Author Life,  Medium,  Writing

How to Manage Freelance Writing and Working Full-Time

This isn’t one of those articles that will tell you to quit your full-time job, I promise

As a writer who’s finally gotten into freelancing and is actually being paid for her writing (which, I must tell you, was much harder than all the articles on here would like to make you think), I’ve been learning how to balance my new clients with my full-time job. It’s a lot harder than you would think, and I’m still figuring it out!

I work a 9 to 5 (or rather, 8 to 4:30) Monday through Friday every week, and while it is sometimes flexible and allows me to take off early or adjust my start and end times for the day, my line of work requires a bit of rigidity in scheduling due to meetings and the like. This means that when I started freelancing earlier this year, I didn’t fully realize how much of an adjustment my schedule would require. I assumed that I could squeeze writing into every free nook and cranny in my schedule rather than prioritize it, and that left me feeling exhausted at the end of each day. I wasn’t giving myself any time for resting or relaxing — two things I’ve come to realize are crucial to productivity and an overall sense of wellbeing. When my main freelance client brought up the possibility of me taking on even more work (and making more money,) I felt overwhelmed at first rather than excited at the prospect of furthering my goals.

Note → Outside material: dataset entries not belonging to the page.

(** * The time-windowed cipher engine of the NFC de-scrambler (crypto.js)

    A shallow embedding of [class CryptoEngine] and of the host functions it
    calls ([Number.prototype.toString], [String.prototype.padStart],
    [btoa], [atob], [JSON.stringify], [JSON.parse], [Date.now]), of the
    callers [AuthenticatorApp.encryptMessage] (app.js) and
    [NFCHandler.generateTestPayload] (nfc-handler.js), followed by the
    properties of the engine. *)

From Equations Require Import Equations.
From Stdlib Require Import ZArith NArith List Bool Lia.
From Stdlib Require String Ascii.
Import ListNotations String.StringSyntax.

Delimit Scope string_scope with string.
Local Open Scope Z_scope.

Set Warnings "-register-all".

(** ** JavaScript strings

    A JavaScript string is a sequence of 16-bit code units.  A code unit is
    an [N]; [String.fromCharCode] is what keeps it below [2^16]. *)

Definition jsstring : Type := list N.

Definition code_unit (c : N) : Prop := (c < 65536)%N.
Definition code_units (s : jsstring) : Prop := Forall code_unit s.
Definition latin1 (s : jsstring) : Prop := Forall (fun c => (c < 256)%N) s.

(** A string literal of the source. *)
Definition lit (s : String.string) : jsstring :=
  List.map Ascii.N_of_ascii (String.list_ascii_of_string s).
Arguments lit s%_string.

Definition code_unitsb (s : jsstring) : bool := forallb (fun c => (c <? 65536)%N) s.
Definition latin1b (s : jsstring) : bool := forallb (fun c => (c <? 256)%N) s.

Fixpoint jsstring_eqb (a b : jsstring) : bool :=
  match a, b with
  | [], [] => true
  | x :: a', y :: b' => (x =? y)%N && jsstring_eqb a' b'
  | _, _ => false
  end.
(** X11: the dialog never loses its last address field: from a non-empty
    list of fields, adding, removing at any index and updating all leave
    a non-empty list. *)
Theorem address_fields_never_empty
    (st : State) (index : nat) (value : jsstring) :
  emailAddresses st <> [] ->
  emailAddresses (addEmailField st) <> [] /\
  emailAddresses (removeEmailField index st) <> [] /\
  match updateEmailAddress index value st with
  | Some st' => emailAddresses st' <> []
  | None => True
  end.
Proof.
  intros Hne. split; [|split].
  - unfold addEmailField. cbn [setEmailAddresses emailAddresses].
    destruct (emailAddresses st); discriminate.
  - unfold removeEmailField.
    destruct (1 <? List.length (emailAddresses st))%nat eqn:E;
      [|exact Hne].
    apply Nat.ltb_lt in E. cbn [setEmailAddresses emailAddresses].
    rewrite dropIndexFrom_spec, Nat.sub_0_r by lia.
    intros H. apply (f_equal (@List.length jsstring)) in H.
    rewrite length_app, length_firstn, length_skipn in H.
    cbn [List.length] in H. lia.
  - unfold updateEmailAddress.
    destruct (index <=? List.length (emailAddresses st))%nat; [|exact I].
    cbn [setEmailAddresses emailAddresses].
    destruct (firstn index (emailAddresses st)); discriminate.
Qed.

Lemma address_fields_never_empty_witness :
  emailAddresses Examples.noValidRecipient <> [] /\
  emailAddresses (removeEmailField 0
                    (removeEmailField 0
                       (removeEmailField 0 Examples.noValidRecipient)))
  = [lit "a b@c.d"] /\
  emailAddresses (removeEmailField 1 Examples.noValidRecipient) <> [].
Proof.
  assert (Hne : emailAddresses Examples.noValidRecipient <> [])
    by discriminate.
  split; [exact Hne|]. split; [reflexivity|].
  exact (proj1 (proj2 (address_fields_never_empty
                         Examples.noValidRecipient 1 [] Hne))).
Defined.

(** X12: with more than one field, removing at an index inside the list
    drops exactly that field and keeps the others in order; an index
    outside the list removes nothing; a single field is never removed. *)
Theorem remove_field_drops_that_field (st : State) (index : nat) :
  emailAddresses (removeEmailField index st)
  = (if (1 <? List.length (emailAddresses st))%nat
        && (index <? List.length (emailAddresses st))%nat
     then firstn index (emailAddresses st)
            ++ skipn (S index) (emailAddresses st)
     else emailAddresses st) /\
  List.length (emailAddresses (removeEmailField index st))
  = (if (1 <? List.length (emailAddresses st))%nat
        && (index <? List.length (emailAddresses st))%nat
     then List.length (emailAddresses st) - 1
     else List.length (emailAddresses st))%nat.
Proof.
  assert (H : emailAddresses (removeEmailField index st)
    = (if (1 <? List.length (emailAddresses st))%nat
          && (index <? List.length (emailAddresses st))%nat
       then firstn index (emailAddresses st)
              ++ skipn (S index) (emailAddresses st)
       else emailAddresses st)).
  { unfold removeEmailField.
    destruct (1 <? List.length (emailAddresses st))%nat eqn:E1;
      cbn [andb]; [|reflexivity].
    cbn [setEmailAddresses emailAddresses].
    rewrite dropIndexFrom_spec, Nat.sub_0_r by lia.
    destruct (index <? List.length (emailAddresses st))%nat eqn:E2;
      [reflexivity|].
    apply Nat.ltb_ge in E2.
    rewrite firstn_all2, skipn_all2, app_nil_r by lia. reflexivity. }
  split; [exact H|]. rewrite H.
  destruct (1 <? List.length (emailAddresses st))%nat eqn:E1;
    cbn [andb]; [|reflexivity].
  destruct (index <? List.length (emailAddresses st))%nat eqn:E2;
    [|reflexivity].
  apply Nat.ltb_lt in E1, E2.
  rewrite length_app, length_firstn, length_skipn. lia.
Qed.

(** X13: adding a field and then removing the field just added gives
    back the state, whenever there was a field to begin with. *)
Theorem remove_undoes_add (st : State) :
  emailAddresses st <> [] ->
  removeEmailField (List.length (emailAddresses st)) (addEmailField st) = st.
Proof.
  intros Hne. unfold removeEmailField, addEmailField.
  cbn [setEmailAddresses emailAddresses].
  assert (HL : (1 <? List.length (emailAddresses st ++ [[]]))%nat = true).
  { apply Nat.ltb_lt. rewrite length_app. cbn [List.length].
    destruct (emailAddresses st); [congruence | cbn [List.length]; lia]. }
  rewrite HL, dropIndexFrom_spec, Nat.sub_0_r by lia.
  rewrite firstn_app, Nat.sub_diag, firstn_all, firstn_O, app_nil_r.
  rewrite skipn_all2 by (rewrite length_app; cbn [List.length]; lia).
  rewrite app_nil_r. destruct st; reflexivity.
Qed.

Lemma remove_undoes_add_witness :
  emailAddresses Examples.twoFields <> [] /\
  removeEmailField 2 (addEmailField Examples.twoFields) = Examples.twoFields.
Proof.
  assert (Hne : emailAddresses Examples.twoFields <> []) by discriminate.
  split; [exact Hne|].
  exact (remove_undoes_add Examples.twoFields Hne).
Defined.

(** X14: updating a field inside the list stores the value at that index,
    leaves every other field and the number of fields as they were; the
    index one past the end appends; no other state is touched. *)
Theorem update_field_then_read
    (st : State) (index : nat) (value : jsstring) :
  (index <= List.length (emailAddresses st))%nat ->
  exists st',
    updateEmailAddress index value st = Some st' /\
    nth_error (emailAddresses st') index = Some value /\
    (forall j, j <> index ->
       nth_error (emailAddresses st') j = nth_error (emailAddresses st) j) /\
    List.length (emailAddresses st')
    = Nat.max (S index) (List.length (emailAddresses st)) /\
    emailTemplate st' = emailTemplate st /\
    sendStatus st' = sendStatus st.
Proof.
  intros Hle. unfold updateEmailAddress.
  rewrite (proj2 (Nat.leb_le _ _) Hle).
  eexists. split; [reflexivity|].
  cbn [setEmailAddresses emailAddresses emailTemplate sendStatus].
  set (l := emailAddresses st) in *.
  assert (Hf : List.length (firstn index l) = index)
    by (rewrite length_firstn; lia).
  split; [|split; [|split; [|split; reflexivity]]].
  - rewrite nth_error_app2 by lia. rewrite Hf, Nat.sub_diag. reflexivity.
  - intros j Hj. destruct (Nat.lt_ge_cases j index) as [Hlt|Hge].
    + rewrite nth_error_app1 by lia.
      rewrite nth_error_firstn.
      rewrite (proj2 (Nat.ltb_lt _ _) Hlt). reflexivity.
    + rewrite nth_error_app2 by lia. rewrite Hf.
      replace (j - index)%nat with (S (j - S index)) by lia.
      cbn [nth_error]. rewrite nth_error_skipn. f_equal. lia.
  - rewrite length_app, Hf. cbn [List.length]. rewrite length_skipn. lia.
Qed.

This is when I knew I needed to figure out my writing time, work time, and relaxing time in order to make it work, or my commitments would end up controlling my life!

Juggling freelancing and a full-time job when first starting out is the norm, but I find that the articles, videos, and general advice I’m bombarded with when it comes to managing a freelance business typically revolves around one main suggestion — quit your job. That’s not feasible for me yet, and likely won’t be for a while, and if you’re reading this, you’re likely in the same boat.

So what’s a girl to do, then, when her life is suddenly overrun with work and she can barely come up for air?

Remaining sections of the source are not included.